(** * Dependency Guard: peer compatibility checker and risk scoring engine

    A shallow embedding of [src/checkers/compatibility.ts],
    [src/checkers/security.ts], [src/checkers/scoring.ts],
    [src/checkers/npm.ts], [src/validator.ts], [src/utils/cache.ts] and the
    exit status of the [check] command of [src/index.ts], with the
    properties of the specification stated and proved (or refuted) over it,
    and further properties of the code.

    Conventions of the embedding:
    - a JavaScript object used as a dictionary is the [gmap string _] of
      its own properties, and a read by name that finds no own property
      finds the member of [Object.prototype] of that name, if there is
      one; [Object.entries] of such an object is the association list it
      enumerates, in enumeration order;
    - an [async] function that can reject is a function into [result];
    - the file system, the registry, the OSV service and the clock are
      explicit arguments (records of what each call answers);
    - JavaScript numbers: counts are [nat], instants and scores are [Z], and
      the two factors that divide are computed as the code computes them, in
      binary64 arithmetic: a double is the rational [Q] it denotes and every
      operation rounds its exact result to the nearest double. *)

From Stdlib Require Import ZArith QArith Qround Qminmax Qpower Lia Lqa.
From Stdlib Require Import String Ascii List.
From stdpp Require Import gmap strings list fin_maps pretty.

Local Open Scope Z_scope.
Local Open Scope string_scope.
Local Open Scope list_scope.

(** ** Completions of asynchronous calls *)

(** What a rejected promise carries. *)
Inductive JsError : Type :=
| TypeError (message : string)
| SyntaxError (message : string)
| SystemError (code : string).

(** The outcome of awaiting a promise. *)
Inductive result (A : Type) : Type :=
| Returned (a : A)
| Thrown (e : JsError).
Arguments Returned {A} a.
Arguments Thrown {A} e.

Definition bind {A B} (r : result A) (k : A -> result B) : result B :=
  match r with
  | Returned a => k a
  | Thrown e => Thrown e
  end.

Notation "'let*' x ':=' r 'in' k" := (bind r (fun x => k))
  (at level 10, x name, r at level 100, k at level 200).

(** [try { body } catch { return fallback }] *)
Definition try_catch {A} (body : result A) (fallback : A) : A :=
  match body with
  | Returned a => a
  | Thrown _ => fallback
  end.

(** ** Shared interfaces ([src/types.ts]) *)

Inductive PeerStatus : Type :=
| COMPATIBLE | INCOMPATIBLE | MISSING | OPTIONAL_MISSING.

Record PeerCheck : Type := mkPeerCheck {
  name : string;
  required : string;
  installed : option string;
  status : PeerStatus;
  fixCommand : option string
}.

Record CompatibilityReport : Type := mkCompatibilityReport {
  packageName : string;
  checks : list PeerCheck;
  compatible : bool
}.

Record PackageInfo : Type := mkPackageInfo {
  pi_name : string;
  version : string;
  description : string;
  (** [string | false]: [None] is [false]. *)
  deprecated : option string;
  (** The instant [new Date(info.lastPublish).getTime()] denotes, in
      milliseconds; [None] when it is [NaN]. *)
  lastPublish : option Z;
  weeklyDownloads : Z;
  maintainerCount : nat;
  license : string;
  peerDependencies : list (string * string);
  peerDependenciesMeta : gmap string (option bool);
  homepage : string;
  repository : string
}.

Inductive Severity : Type := LOW | MODERATE | HIGH | CRITICAL.

Record SecurityVulnerability : Type := mkSecurityVulnerability {
  id : string;
  summary : string;
  severity : Severity;
  affectedVersions : string;
  url : string
}.

Record SecurityReport : Type := mkSecurityReport {
  sr_packageName : string;
  vulnerabilities : list SecurityVulnerability;
  hasCritical : bool
}.

Inductive RiskAction : Type := ALLOW | WARN | BLOCK.

Record RiskFactor : Type := mkRiskFactor {
  rf_name : string;
  rf_score : Z;
  maxScore : Z;
  reason : string
}.

Record RiskScore : Type := mkRiskScore {
  score : Z;
  action : RiskAction;
  factors : list RiskFactor
}.

Record CacheEntry (T : Type) : Type := mkCacheEntry {
  data : T;
  timestamp : Z;
  ttl : Z
}.
Arguments mkCacheEntry {T} _ _ _.
Arguments data {T} _.
Arguments timestamp {T} _.
Arguments ttl {T} _.

#[global] Instance PeerStatus_eq_dec : EqDecision PeerStatus.
Proof. solve_decision. Defined.
#[global] Instance Severity_eq_dec : EqDecision Severity.
Proof. solve_decision. Defined.
#[global] Instance RiskAction_eq_dec : EqDecision RiskAction.
Proof. solve_decision. Defined.

(** ** Risk scoring engine ([src/checkers/scoring.ts]) *)

Definition WEIGHT_COMPATIBILITY : Z := 40.
Definition WEIGHT_SECURITY : Z := 30.
Definition WEIGHT_DEPRECATION : Z := 15.
Definition WEIGHT_MAINTENANCE : Z := 15.

Definition THRESHOLD_ALLOW : Z := 75.
Definition THRESHOLD_WARN : Z := 40.

(** *** Double arithmetic

    JavaScript numbers are IEEE 754 binary64 values.  A finite double is
    modelled by the rational it denotes; an arithmetic operation gives the
    double nearest to its exact result, ties to the even significand.
    Overflow to infinity is left out: no operand of the scoring engine comes
    near it. *)

(** The binade of a positive rational: the [e] with 2^e <= x < 2^(e+1). *)
Definition binade (x : Q) : Z :=
  let e := Z.log2 (Qnum x) - Z.log2 (Zpos (Qden x)) in
  if Qle_bool (2 ^ e) x then e else e - 1.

● ● ●

[ACTIVITY]
Write the records again exactly as they stand.

[PROBLEM SOLUTION]
(** * Dependency Guard: peer compatibility checker and risk scoring engine

    A shallow embedding of [src/checkers/compatibility.ts],
    [src/checkers/security.ts], [src/checkers/scoring.ts],
    [src/checkers/npm.ts], [src/validator.ts], [src/utils/cache.ts] and the
    exit status of the [check] command of [src/index.ts], with the
    properties of the specification stated and proved (or refuted) over it,
    and further properties of the code.

    Conventions of the embedding:
    - a JavaScript object used as a dictionary is the [gmap string _] of
      its own properties, and a read by name that finds no own property
      finds the member of [Object.prototype] of that name, if there is
      one; [Object.entries] of such an object is the association list it
      enumerates, in enumeration order;
    - an [async] function that can reject is a function into [result];
    - the file system, the registry, the OSV service and the clock are
      explicit arguments (records of what each call answers);
    - JavaScript numbers: counts are [nat], instants and scores are [Z], and
      the two factors that divide are computed as the code computes them, in
      binary64 arithmetic: a double is the rational [Q] it denotes and every
      operation rounds its exact result to the nearest double. *)

From Stdlib Require Import ZArith QArith Qround Qminmax Qpower Lia Lqa.
From Stdlib Require Import String Ascii List.
From stdpp Require Import gmap strings list fin_maps pretty.

Local Open Scope Z_scope.
Local Open Scope string_scope.
Local Open Scope list_scope.

(** ** Completions of asynchronous calls *)

(** What a rejected promise carries. *)
Inductive JsError : Type :=
| TypeError (message : string)
| SyntaxError (message : string)
| SystemError (code : string).

(** The outcome of awaiting a promise. *)
Inductive result (A : Type) : Type :=
| Returned (a : A)
| Thrown (e : JsError).
Arguments Returned {A} a.
Arguments Thrown {A} e.

Definition bind {A B} (r : result A) (k : A -> result B) : result B :=
  match r with
  | Returned a => k a
  | Thrown e => Thrown e
  end.

Notation "'let*' x ':=' r 'in' k" := (bind r (fun x => k))
  (at level 10, x name, r at level 100, k at level 200).

(** [try { body } catch { return fallback }] *)
Definition try_catch {A} (body : result A) (fallback : A) : A :=
  match body with
  | Returned a => a
  | Thrown _ => fallback
  end.

(** ** Shared interfaces ([src/types.ts]) *)

Inductive PeerStatus : Type :=
| COMPATIBLE | INCOMPATIBLE | MISSING | OPTIONAL_MISSING.

Record PeerCheck : Type := mkPeerCheck {
  name : string;
  required : string;
  installed : option string;
  status : PeerStatus;
  fixCommand : option string
}.

Record CompatibilityReport : Type := mkCompatibilityReport {
  packageName : string;
  checks : list PeerCheck;
  compatible : bool
}.

Record PackageInfo : Type := mkPackageInfo {
  pi_name : string;
  version : string;
  description : string;
  (** [string | false]: [None] is [false]. *)
  deprecated : option string;
  (** The instant [new Date(info.lastPublish).getTime()] denotes, in
      milliseconds; [None] when it is [NaN]. *)
  lastPublish : option Z;
  weeklyDownloads : Z;
  maintainerCount : nat;
  license : string;
  peerDependencies : list (string * string);
  peerDependenciesMeta : gmap string (option bool);
  homepage : string;
  repository : string
}.

Inductive Severity : Type := LOW | MODERATE | HIGH | CRITICAL.

Record SecurityVulnerability : Type := mkSecurityVulnerability {
  id : string;
  summary : string;
  severity : Severity;
  affectedVersions : string;
  url : string
}.

Record SecurityReport : Type := mkSecurityReport {
  sr_packageName : string;
  vulnerabilities : list SecurityVulnerability;
  hasCritical : bool
}.

Inductive RiskAction : Type := ALLOW | WARN | BLOCK.

Record RiskFactor : Type := mkRiskFactor {
  rf_name : string;
  rf_score : Z;
  maxScore : Z;
  reason : string
}.

Record RiskScore : Type := mkRiskScore {
  score : Z;
  action : RiskAction;
  factors : list RiskFactor
}.

Record CacheEntry (T : Type) : Type := mkCacheEntry {
  data : T;
  timestamp : Z;
  ttl : Z
}.
Arguments mkCacheEntry {T} _ _ _.
Arguments data {T} _.
Arguments timestamp {T} _.
Arguments ttl {T} _.

#[global] Instance PeerStatus_eq_dec : EqDecision PeerStatus.
Proof. solve_decision. Defined.
#[global] Instance Severity_eq_dec : EqDecision Severity.
Proof. solve_decision. Defined.
#[global] Instance RiskAction_eq_dec : EqDecision RiskAction.
Proof. solve_decision. Defined.

(** ** Risk scoring engine ([src/checkers/scoring.ts]) *)

Definition WEIGHT_COMPATIBILITY : Z := 40.
Definition WEIGHT_SECURITY : Z := 30.
Definition WEIGHT_DEPRECATION : Z := 15.
Definition WEIGHT_MAINTENANCE : Z := 15.

Definition THRESHOLD_ALLOW : Z := 75.
Definition THRESHOLD_WARN : Z := 40.

(** *** Double arithmetic

    JavaScript numbers are IEEE 754 binary64 values.  A finite double is
    modelled by the rational it denotes; an arithmetic operation gives the
    double nearest to its exact result, ties to the even significand.
    Overflow to infinity is left out: no operand of the scoring engine comes
    near it. *)

(** The binade of a positive rational: the [e] with 2^e <= x < 2^(e+1). *)
Definition binade (x : Q) : Z :=
  let e := Z.log2 (Qnum x) - Z.log2 (Zpos (Qden x)) in
  if Qle_bool (2 ^ e) x then e else e - 1.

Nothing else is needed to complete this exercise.